IVF-PQ#

IVF-PQ is an inverted file index (IVF) algorithm, which is an extension to the IVF-Flat algorithm (e.g. data points are first partitioned into clusters) where product quantization is performed within each cluster in order to shrink the memory footprint of the index. Product quantization is a lossy compression method and it is capable of storing larger number of vectors on the GPU by offloading the original vectors to main memory, however higher compression levels often lead to reduced recall. Often a strategy called refinement reranking is employed to make up for the lost recall by querying the IVF-PQ index for a larger k than desired and performing a reordering and reduction to k based on the distances from the unquantized vectors. Unfortunately, this does mean that the unquantized raw vectors need to be available and often this can be done efficiently using multiple CPU threads.
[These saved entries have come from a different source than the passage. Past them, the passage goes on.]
(** * AKAS backend: ingestion, retrieval-augmented query and the HTTP shell

    A shallow embedding of the Python backend under [akas/backend]
    ([ingest.py], [enhanced_ingest.py], [rag_pipeline.py],
    [enhanced_rag_pipeline.py], [main.py], [main_v2.py], [enhanced_main.py])
    and the properties the specification states about it.

    Conventions.
    - A Python call that may raise returns a [result]; [Raise] carries the
      exception.  A FastAPI handler returns a [response]: the body it
      returned, or the status and detail of the [HTTPException] it raised.
    - Module-level globals ([vector_store], [qa_chain], [query_logs], ...)
      are the fields of a server state that every handler takes and returns.
    - The libraries the backend delegates to (document loaders, the text
      splitter, the embedding provider, the store's serialization) are the
      fields of the class [Langchain]; what a call reads from outside the
      process (the clock, [uuid.uuid4()], the outcome of the chain's [run])
      comes from a per-call [Env]. *)

From Stdlib Require Import ZArith String Ascii List Floats Sorted.
From stdpp Require Import base gmap strings list fin_maps pretty.

Set Warnings "-inexact-float,-register-all".
Open Scope string_scope.
Open Scope list_scope.
Open Scope Z_scope.

(** ** Python exceptions and results *)

Inductive exn : Type :=
| Exception (msg : string)
| HTTPException (status_code : Z) (detail : string).

(** [str(e)]: Starlette prints an [HTTPException] as "<status>: <detail>". *)
Definition str_exn (e : exn) : string :=
  match e with
  | Exception msg => msg
  | HTTPException c d => pretty c +:+ ": " +:+ d
  end.

Inductive result (A : Type) : Type :=
| Return (a : A)
| Raise (e : exn).
Arguments Return {A} a.
Arguments Raise {A} e.

Definition bind {A B} (r : result A) (k : A -> result B) : result B :=
  match r with
  | Return a => k a
  | Raise e => Raise e
  end.

Notation "'let*' x ':=' r 'in' k" := (bind r (fun x => k))
  (at level 10, x pattern, r at level 100, k at level 200).

(** What a client of a FastAPI endpoint receives. *)
Inductive response (A : Type) : Type :=
| OK (body : A)
| HTTPError (status_code : Z) (detail : string).
Arguments OK {A} body.
Arguments HTTPError {A} status_code detail.

(** ** Strings: the [str] and [os.path] methods the backend calls *)

Definition lower_ascii (c : ascii) : ascii :=
  let n := nat_of_ascii c in
  if ((65 <=? n) && (n <=? 90))%nat then ascii_of_nat (n + 32) else c.

Fixpoint lower (s : string) : string :=
  match s with
  | EmptyString => EmptyString
  | String c s' => String (lower_ascii c) (lower s')
  end.

(** [s.endswith(suffix)] *)
Definition endswith (s suffix : string) : bool :=
  let n := String.length s in
  let m := String.length suffix in
  if (m <=? n)%nat then String.eqb (substring (n - m) m s) suffix else false.

(** [s.rfind(c)]: the highest index of [c] in [s], [-1] when absent. *)
Fixpoint rfind_from (c : ascii) (s : string) (i : Z) (found : Z) : Z :=
  match s with
  | EmptyString => found
  | String a s' => rfind_from c s' (i + 1) (if Ascii.eqb a c then i else found)
  end.
Definition rfind (s : string) (c : ascii) : Z := rfind_from c s 0 (-1).

Definition char_at (s : string) (i : Z) : option ascii :=
  if i <? 0 then None else String.get (Z.to_nat i) s.

(** The [while filenameIndex < dotIndex] loop of [genericpath._splitext]:
    is there a character other than a dot between the last separator and
    the last dot? *)
Fixpoint has_stem (p : string) (filenameIndex : Z) (steps : nat) : bool :=
  match steps with
  | O => false
  | S steps' =>
      match char_at p filenameIndex with
      | Some c => if Ascii.eqb c "."%char then has_stem p (filenameIndex + 1) steps' else true
      | None => false
      end
  end.

(** [os.path.splitext(p)] (posix). *)
Definition splitext (p : string) : string * string :=
  let sepIndex := rfind p "/"%char in
  let dotIndex := rfind p "."%char in
  if (sepIndex <? dotIndex) && has_stem p (sepIndex + 1) (Z.to_nat (dotIndex - (sepIndex + 1)))
  then (substring 0 (Z.to_nat dotIndex) p,
        substring (Z.to_nat dotIndex) (String.length p - Z.to_nat dotIndex) p)
  else (p, "").

(** [os.path.join(d, fname)] for a relative [fname]. *)
Definition path_join (d fname : string) : string := d +:+ "/" +:+ fname.

(** ** The file system

    A directory maps the names of its files to their bytes; the file system
    maps the path of each existing directory to its content.  Upload file
    names are single path components. *)

Abbreviation bytes := (list Byte.byte).
Abbreviation directory := (gmap string bytes).
Abbreviation filesystem := (gmap string directory).

Definition FileNotFoundError (p : string) : exn :=
  Exception ("[Errno 2] No such file or directory: '" +:+ p +:+ "'").

(** [os.listdir(d)]; the order is the one the map enumerates its keys in. *)
Definition listdir (fs : filesystem) (d : string) : result (list (string * bytes)) :=
  match fs !! d with
  | Some dir => Return (map_to_list dir)
  | None => Raise (FileNotFoundError d)
  end.

(** [with open(f"{d}/{name}", "wb") as f: f.write(content)] *)
Definition write_file (fs : filesystem) (d name : string) (content : bytes) : result filesystem :=
  match fs !! d with
  | Some dir => Return (<[d := <[name := content]> dir]> fs)
  | None => Raise (FileNotFoundError (path_join d name))
  end.

(** [os.makedirs(d, exist_ok=True)] *)
Definition makedirs (fs : filesystem) (d : string) : filesystem :=
  match fs !! d with
  | Some _ => fs
  | None => <[d := ∅]> fs
  end.

(** ** Documents and the library interface *)

Record Document : Type := mkDocument {
  page_content : string;
  metadata : gmap string string
}.

Inductive Loader : Type :=
| PyPDFLoader
| TextLoader
| UnstructuredWordDocumentLoader
| UnstructuredExcelLoader
| WebBaseLoader.

Record TextSplitter : Type := RecursiveCharacterTextSplitter {
  chunk_size : Z;
  chunk_overlap : Z
}.

Abbreviation Vector := (list float).

(** A FAISS store: the documents it holds and, position by position, their
    embedding vectors. *)
Record FAISS : Type := mkFAISS {
  docstore : list Document;
  index : list Vector
}.

(** The collaborators: the backend only calls them. [loader_load k path
    content] is [k(path).load()] on a file holding [content];
    [embed_documents] is the provider's batch embedding call;
    [faiss_dump] and [faiss_load] are what [save_local] writes to and
    [load_local] reads from the two files of a store's folder. *)
Class Langchain : Type := {
  loader_load : Loader -> string -> bytes -> result (list Document);
  split_documents : TextSplitter -> list Document -> list Document;
  embed_documents : list string -> result (list Vector);
  faiss_dump : FAISS -> bytes * bytes;
  faiss_load : bytes -> bytes -> result FAISS
}.

(** ** [ingest.py] *)

Module ingest.
Section WithLibrary.
Context `{Langchain}.

(** The loop of [ingest_documents]: [docs] accumulates the loaded pages. *)
Fixpoint load_pdfs (doc_dir : string) (entries : list (string * bytes))
    (docs : list Document) : result (list Document) :=
  match entries with
  | [] => Return docs
  | (fname, content) :: rest =>
      if endswith fname ".pdf" then
        let* pages := loader_load PyPDFLoader (path_join doc_dir fname) content in
        load_pdfs doc_dir rest (docs ++ pages)
      else load_pdfs doc_dir rest docs
  end.

Definition ingest_documents (fs : filesystem) (doc_dir : string) : result (list Document) :=
  let* entries := listdir fs doc_dir in
  let* docs := load_pdfs doc_dir entries [] in
  let splitter := RecursiveCharacterTextSplitter 500 50 in
  Return (split_documents splitter docs).
End WithLibrary.
End ingest.

(** ** [enhanced_ingest.py] *)

Module enhanced_ingest.
Section WithLibrary.
Context `{Langchain}.

Record EnhancedDocumentIngestor : Type := mkIngestor {
  splitter : TextSplitter
}.

Definition __init__ : EnhancedDocumentIngestor :=
  {| splitter := RecursiveCharacterTextSplitter 1000 200 |}.

(** The [if]/[elif] chain on the lower-cased name; [None] is the final
    [else: continue]. *)
Definition select_loader (fname : string) : option Loader :=
  if endswith (lower fname) ".pdf" then Some PyPDFLoader
  else if endswith (lower fname) ".txt" then Some TextLoader
  else if endswith (lower fname) ".docx" then Some UnstructuredWordDocumentLoader
  else if endswith (lower fname) ".xlsx" then Some UnstructuredExcelLoader
  else None.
[ C API | C++ API | Python API | Rust API ]

Configuration parameters#

Build parameters#

Name	Default	Description
n_lists	sqrt(n)	Number of coarse clusters used to partition the index. A good heuristic for this value is sqrt(n_vectors_in_index)
kmeans_n_iters	20	The number of iterations when searching for k-means centers
kmeans_trainset_fraction	0.5	The fraction of training data to use for iterative k-means building
pq_bits	8	The bit length of each vector element after compressing with PQ. Possible values are any integer between 4 and 8.
pq_dim	0	The dimensionality of each vector after compressing with PQ. When 0, the dim is set heuristically.
codebook_kind	per_subspace	How codebooks are created. `per_subspace` trains kmeans on some number of sub-dimensions while `per_cluster`
force_random_rotation	false	Apply a random rotation matrix on the input data and queries even if `dim % pq_dim == 0`
conservative_memory_allocation	false	To support dynamic indexes, where points are expected to be added later, the individual IVF lists can be imtentionally overallocated up front to reduce the amount and impact of increasing list sizes, which requires allocating more memory and copying the old list to the new, larger, list.
add_data_on_build	True	Should the training points be added to the index after the index is built?
max_train_points_per_pq_code	256	The max number of data points to use per PQ code during PQ codebook training.

Search parameters#

Name	Default	Description
n_probes	20	Number of closest IVF lists to scan for each query point.
lut_dtype	cuda_r_32f	Datatype to store the pq lookup tables. Can also use cuda_r_16f for half-precision and cuda_r_8u for 8-bit precision. Smaller lookup tables can fit into shared memory and significantly improve search times.
internal_distance_dtype	cuda_r_32f	Storage data type for distance/similarity computed at search time. Can also use cuda_r_16f for half-precision.
preferred_smem_carveout	1.0	Preferred fraction of SM’s unified memory / L1 cache to be used as shared memory. Default is 100%

Tuning Considerations#

IVF-PQ has similar tuning considerations to IVF-flat, though the PQ compression ratio adds an additional variable to trade-off index size for search quality.

It’s important to note that IVF-PQ becomes very lossy very quickly, and so refinement reranking is often needed to get a reasonable recall. This step usually consists of searching initially for more k-neighbors than needed and then reducing the resulting neighborhoods down to k by computing exact distances. This step can be performed efficiently on CPU or GPU and generally has only a marginal impact on search latency.

Memory footprint#

Index (device memory):#

Simple approximate formula: \(n\_vectors * (pq\_dim * \frac{pq\_bits}{8} + sizeof_{idx}) + n\_clusters\)

The IVF lists end up being represented by a sparse data structure that stores the pointers to each list, an indices array that contains the indexes of each vector in each list, and an array with the encoded (and interleaved) data for each list.

IVF list pointers: \(n\_clusters * sizeof_{uint32_t}\)

Indices: \(n\_vectors * sizeof_{idx}`\)

Encoded data (interleaved): \(n\_vectors * pq\_dim * \frac{pq\_bits}{8}\)

Per subspace method: \(4 * pq\_dim * pq\_len * 2^pq\_bits\)

Per cluster method: \(4 * n\_clusters * pq\_len * 2^pq\_bits\)

Extras: \(n\_clusters * (20 + 8 * dim)\)

Index (host memory):#

When refinement is used with the dataset on host, the original raw vectors are needed: \(n\_vectors * dims * sizeof_{Tloat}\)

Search peak memory usage (device);#

Total usage: \(index + queries + output\_indices + output\_distances + workspace\)

Workspace size is not trivial, a heuristic controls the batch size to make sure the workspace fits the raft::resource::get_workspace_free_bytes(res)`.

Build peak memory usage (device):#

\[ \begin{align}\begin{aligned}\frac{n\_vectors}{trainset\_ratio * dims * sizeof_{float}}\\+ \frac{n\_vectors}{trainset\_ratio * sizeof_{uint32_t}}\\+ n\_clusters * dim * sizeof_{float}\end{aligned}\end{align} \]

Note, if there’s not enough space left in the workspace memory resource, IVF-PQ build automatically switches to the managed memory for the training set and labels.